# Analyzing Traffic Patterns to Wikimedia Projects

In [1]:
import org.apache.log4j._
Logger.getRootLogger().setLevel(Level.ERROR)

This data dump is taken from Wikimedia site : https://dumps.wikimedia.org/other/pageviews/2017/

* It holds daily consolidated traffic data based on the article requests.

* Data is found is space separated colums in human readable format

`
Note: preprocessing is done to filter out only EN articles and saved them in parquet format
`


### Task for Data Analyst

### Load/Read Data

In [34]:
val df = spark.read.parquet("/Users/josiahsams/SparkDemo/datasets/parquet/pageviews")

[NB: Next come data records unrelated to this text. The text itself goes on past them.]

(* ===== verification/Backend.v ===== *)
(** * kvcm: the mooncake backend

    [kvcm/backends/mooncake/backend.py].  The store, its admin port and the
    executor pools are outside this program: what a call to them returns or
    raises is an argument of the method that makes it (an RPC that times out
    raises [QueryError], as [_rpc] does).  Everything between two awaits runs
    alone on the event loop, and one coroutine drives a handle, so a method is a
    function of the backend's state; [query_task] also takes what other
    coroutines do while its first RPC is out.

    The process-wide submission gate is a transition system over all copies in
    progress. *)

From S2P Require Import Prelude PyDict PyStr KvcmTypes Ledger Keys Instances.
From Stdlib Require Import Ascii.
Local Open Scope Z_scope.

#[local] Arguments String.append !_ _ /.

(** ** Task ids as text *)

Definition encode_task_id (t : TaskId) : string :=
  match t with
  | TPair hi lo => py_str hi +:+ ":" +:+ py_str lo
  | TStr s => s
  end.

Definition decode_task_id (s : string) : TaskId :=
  match split_all ":" s with
  | [a; b] => match py_int 10 a, py_int 10 b with
              | Some hi, Some lo => TPair hi lo
              | _, _ => TStr s
              end
  | _ => TStr s
  end.

(** ** State *)

Record Entry : Type := mkEntry {
  en_prefix : Prefix;
  en_target : string;
  en_plan : list (string * string);
  en_handle_id : string
}.

Record Backend : Type := mkBackend {
  b_plans : dict TaskHandle Entry;
  b_watch : dict TaskHandle (list TaskId);
  b_ledger : option Ledger
}.

(** The parts fixed at construction: the key computer with the engine's code it
    calls, the instance directory, whether there is an admin client. *)
Record Config : Type := mkConfig {
  cf_keys_for_tokens : list Z -> result kexn (list string);
  cf_computer : KeyComputer;
  cf_directory : InstanceDirectory;
  cf_admin : bool;
  cf_submit_concurrency : Z;
  cf_lease_ttl : Z
}.

Inductive StoreTaskStatus : Type := S_PENDING | S_PROCESSING | S_SUCCESS | S_FAILED.
#[export] Instance StoreTaskStatus_eq_dec : EqDecision StoreTaskStatus.
Proof. solve_decision. Defined.

(** What [client.query_task] returns. *)
Record QueryResp : Type := mkResp {
  qr_status : StoreTaskStatus;
  qr_message : string
}.

(** One key of [GET /batch_query_keys]: the endpoints of its memory replicas. *)
Record AdminRow : Type := mkAdminRow {
  ar_ok : bool;
  ar_memory : list string
}.

(** A row of [batch_memory_replica_sizes]: endpoint (may be empty), size if it is an
    integer. *)
Record ReplicaRow : Type := mkReplicaRow {
  rr_endpoint : string;
  rr_size : option Z
}.

Module Mooncake.
Definition finish (r : nat) (st : IntentStatus) (detail : string) (t : Tables) : Tables :=
  match tb_store t !! r with
  | Some x =>
      if owns r x t then
        if pending x then free_slot (ir_id x) (trim_ring (write_receipt (ir_id x) st detail (write_status r st detail t)))
        else t
      else t
  | None => t
  end.

Definition finish_in (r : nat) (st : IntentStatus) (detail : string) : M Engine kexn unit :=
  modify (fun s => set_tables (finish r st detail (en_tables s)) s).

(** ** Submission and admission *)

Definition submit_check : M Engine kexn unit := fun s =>
  if negb (en_accepting s) then (s, Raise KRuntimeError)
  else if negb (en_started s) then (s, Raise KRuntimeError)
  else (s, Ok tt).

(** A new object, [setdefault], and the hand-over to the loop when it won the slot. *)
Definition alloc (c : call) (t : Tables) : Tables * bool :=
  let r := length (tb_store t) in
  let '(recs, owner) := dsetdefault (call_id c) r (tb_records t) in
  (mkTables (tb_store t ++ [new_record c]) recs (tb_finished t), bool_decide (owner = r)).

Definition submit_insert (c : call) : M Engine kexn string := fun s =>
  let '(t, won) := alloc c (en_tables s) in
  let s1 := set_tables t s in
  (if (won : bool) then set_backlog (en_backlog s ++ [c]) s1 else s1, Ok (call_id c)).

Definition submit_intent (c : call) : M Engine kexn string := _ ← submit_check; submit_insert c.

Definition never_started : string := "cancelled (shutdown, never started)".

Definition set_queued (r : nat) (t : Tables) : Tables :=
  mkTables (alter (fun x => mkRec (ir_id x) (ir_call x) (ir_status x) (ir_detail x) true) r (tb_store t))
    (tb_records t) (tb_finished t).

(** The slot's record, or a new one put there. *)
Definition slot_record (c : call) (t : Tables) : Tables * nat :=
  match dget (call_id c) (tb_records t) with
  | Some r => (t, r)
  | None => ((alloc c t).1, length (tb_store t))
  end.

Definition put_nowait (r : nat) : M Engine kexn bool := fun s =>
  if (0 <? queue_size) && (queue_size <=? zlen (en_queue s)) then (s, Ok false)
  else (set_queue (en_queue s ++ [r]) (en_unfinished s + 1) s, Ok true).

(** Only a record that is not queued yet is acted on: when the engine is closing it
    is failed, else queued, or failed when the queue is full. *)
Definition admit_call (c : call) : M Engine kexn unit := fun s =>
  let '(t, r) := slot_record c (en_tables s) in
  let s1 := set_tables t s in
  match tb_store t !! r with
  | None => (s1, Ok tt)
  | Some x =>
      if negb (en_accepting s) then
        if ir_queued x || negb (pending x) then (s1, Ok tt) else finish_in r IFailed never_started s1
      else if ir_queued x then (s1, Ok tt)
      else
        (put ← put_nowait r;
         if (put : bool) then mret tt else finish_in r IFailed "rejected (queue full)")
          (set_tables (set_queued r t) s1)
  end.

(** ** Consumers *)

(** [task_done] *)
Definition task_done : M Engine kexn unit := fun s =>
  if en_unfinished s <=? 0 then (s, Raise KValueError)
  else (set_queue (en_queue s) (en_unfinished s - 1) s, Ok tt).

Definition fail_one (r : nat) : M Engine kexn unit :=
  _ ← modify (fun s => set_queue (tail (en_queue s)) (en_unfinished s) s);
  _ ← finish_in r IFailed never_started;
  task_done.
Definition fail_never_started : M Engine kexn unit := fun s => for_each (en_queue s) fail_one s.

Definition others_done (c : nat) (s : Engine) : bool :=
  bool_decide (Forall (fun d => d = c \/ en_tasks s !! d = Some CDone) (en_consumers s)).

Definition take_next (c : nat) : M Engine kexn unit := fun s =>
  match en_tasks s !! c, en_queue s with
  | Some CIdle, r :: q => (set_task c (CBusy r) (set_queue q (en_unfinished s) s), Ok tt)
  | _, _ => (s, Ok tt)
  end.

(** What a consumer does with the end of a prefetch; the state it is left in. *)
Definition after_prefetch (c r : nat) (o : result kexn unit) (detail : string) : M Engine kexn consumer :=
  match o with
  | Ok _ => _ ← finish_in r IReady EmptyString; _ ← modify (set_errors 0); mret CIdle
  | Raise KCancelled => _ ← finish_in r IFailed "cancelled (shutdown)"; mret CDone
  | Raise KPrefetch | Raise KQuery | Raise KIntentInput =>
      _ ← modify (set_errors 0); _ ← finish_in r IFailed detail; mret CIdle
  | Raise _ =>
      _ ← finish_in r IFailed detail;
      _ ← modify (fun s => set_errors (en_programming_errors s + 1) s);
      stop ← gets (fun s => (3 <=? en_programming_errors s) || others_done c s);
      if (stop : bool) then (_ ← modify (set_accepting false); _ ← fail_never_started; mret CDone) else mret CDone
  end.

(** The end of the prefetch consumer [c] runs; [task_done] is in the [finally]. *)
Definition consume_end (c : nat) (o : result kexn unit) (detail : string) : M Engine kexn unit := fun s =>
  match en_tasks s !! c with
  | Some (CBusy r) => (st ← try_finally (after_prefetch c r o detail) task_done; modify (set_task c st)) s
  | _ => (s, Ok tt)
  end.

(** ** Life cycle *)

Definition start : M Engine kexn unit := modify (fun s =>
  let n := length (en_tasks s) in
  mkEngine (en_tables s) (en_accepting s) (en_programming_errors s) (en_queue s) (en_unfinished s) (en_backlog s)
    (en_tasks s ++ replicate (Z.to_nat consumer_count) CIdle) (en_consumers s ++ seq n (Z.to_nat consumer_count))
    (en_recover s) true (en_cancelling s) (en_events_down s)).
Lemma unicode_escape_len s z q : unicode_escape s = Some (z, q) -> (String.length q < String.length s)%nat.
Proof.
  unfold unicode_escape. intros H.
  repeat (case_match; simplify_eq/=);
    repeat match goal with E : hex4 _ = _ |- _ => apply hex4_len in E; simpl in E end; lia.
Qed.

Lemma jstring_len f : forall s t q, jstring f s = Some (t, q) -> (String.length q < String.length s)%nat.
Proof.
  induction f as [|f IH]; intros s t q H; [done|]. simpl in H.
  repeat (case_match; simplify_eq/=);
    repeat match goal with
           | E : jstring _ _ = _ |- _ => apply IH in E
           | E : unicode_escape _ = _ |- _ => apply unicode_escape_len in E
           end; lia.
Qed.

Lemma span_digits_len s : (String.length (span_digits s).2 <= String.length s)%nat.
Proof. induction s as [|c s IH]; simpl; [lia|]. case_match; [destruct (span_digits s)|]; simpl in *; lia. Qed.

Lemma after_len w : forall s q, after w s = Some q -> (String.length w + String.length q = String.length s)%nat.
Proof.
  induction w as [|a w IH]; intros s q H; simpl in *; [congruence|].
  repeat case_match; simplify_eq/=. by rewrite (IH _ _ H).
Qed.

Lemma frac_part_len s : (String.length (frac_part s).2 <= String.length s)%nat.
Proof.
  destruct s as [|c s]; simpl; [lia|]. pose proof (span_digits_len s).
  destruct (span_digits s). repeat (case_bool_decide; simpl in * ); lia.
Qed.

Lemma exp_part_len s : (String.length (exp_part s).2 <= String.length s)%nat.
Proof.
  destruct s as [|c s]; [done|]. unfold exp_part. destruct (_ || _); [|done].
  destruct s as [|d s]; [done|]. destruct (bool_decide (d = "+"%char) || bool_decide (d = "-"%char)).
  - pose proof (span_digits_len s). destruct (span_digits s) as [a b]. destruct (bool_decide (a = _)); simpl in *; lia.
  - pose proof (span_digits_len (String d s)). destruct (span_digits (String d s)) as [a b].
    destruct (bool_decide (a = _)); simpl in *; lia.
Qed.

Lemma int_part_len s i q : int_part s = Some (i, q) -> (String.length q < String.length s)%nat.
Proof.
  destruct s as [|c s]; simpl; [done|]. case_bool_decide; [intros [= _ <-]; lia|].
  destruct (is_digit c) eqn:Hd; [|done]. pose proof (span_digits_len s).
  destruct (span_digits s). intros [= _ <-]. simpl in *. lia.
Qed.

df: org.apache.spark.sql.DataFrame = [project: string, article: string ... 1 more field]


In [3]:
df.printSchema

root
 |-- project: string (nullable = true)
 |-- article: string (nullable = true)
 |-- requests: integer (nullable = true)



In [4]:
df.describe().show

+-------+-----------------+
|summary|         requests|
+-------+-----------------+
|  count|          2095763|
|   mean|4.252991869786803|
| stddev|659.0505003693299|
|    min|                1|
|    max|           948323|
+-------+-----------------+



In [5]:
df.rdd.getNumPartitions

res3: Int = 4


In [6]:
df.show

+-------+--------------------+--------+
|project|             article|requests|
+-------+--------------------+--------+
|     en|                 !!!|       4|
|     en|       !Ora_language|       1|
|     en|    "A"_Is_for_Alibi|       1|
|     en|    Awaken,_My_Love!|      14|
|     en|"C"_Is_for_(Pleas...|       2|
|     en|   Come_On,_Let's_Go|       1|
|     en|  "Dear_Boss"_letter|       1|
|     en|  "G"_Is_for_Gumshoe|       1|
|     en|              Heroes|       1|
|     en|       "I_want"_song|       1|
|     en|   "M"_Is_for_Malice|       1|
|     en|"Panzer_ace"_in_p...|       1|
|     en| "R"_Is_for_Ricochet|       1|
|     en|     "Sin"_Blackwood|       1|
|     en|"This_Is_Our_Punk...|       1|
|     en|          "V"_device|      29|
|     en|"Weird_Al"_Yankov...|      12|
|     en|  "Wild_Bill"_Hickok|       9|
|     en|                   $|       1|
|     en|               $1000|       1|
+-------+--------------------+--------+
only showing top 20 rows



In [7]:
import org.apache.spark.sql.functions._

### List down different type of projects available in EN

In [35]:
df.groupBy("project").count().orderBy(col("count").desc).show()

+---------+-------+
|  project|  count|
+---------+-------+
|       en|1185441|
|     en.m| 783366|
|  en.zero|  51727|
|     en.d|  36218|
|   en.m.d|  19915|
|     en.b|   4472|
|     en.q|   2712|
|   en.m.b|   2669|
|     en.s|   1873|
|   en.m.q|   1771|
|   en.voy|   1295|
|     en.v|    988|
|   en.m.s|    912|
|en.zero.d|    512|
| en.m.voy|    510|
|   en.m.v|    400|
|     en.n|    362|
|en.zero.b|    274|
|   en.m.n|     99|
|en.zero.q|     83|
+---------+-------+
only showing top 20 rows



### Filter out only EN wikipedia articles

In [9]:
val filterEN = df.filter(col("project") === "en").cache()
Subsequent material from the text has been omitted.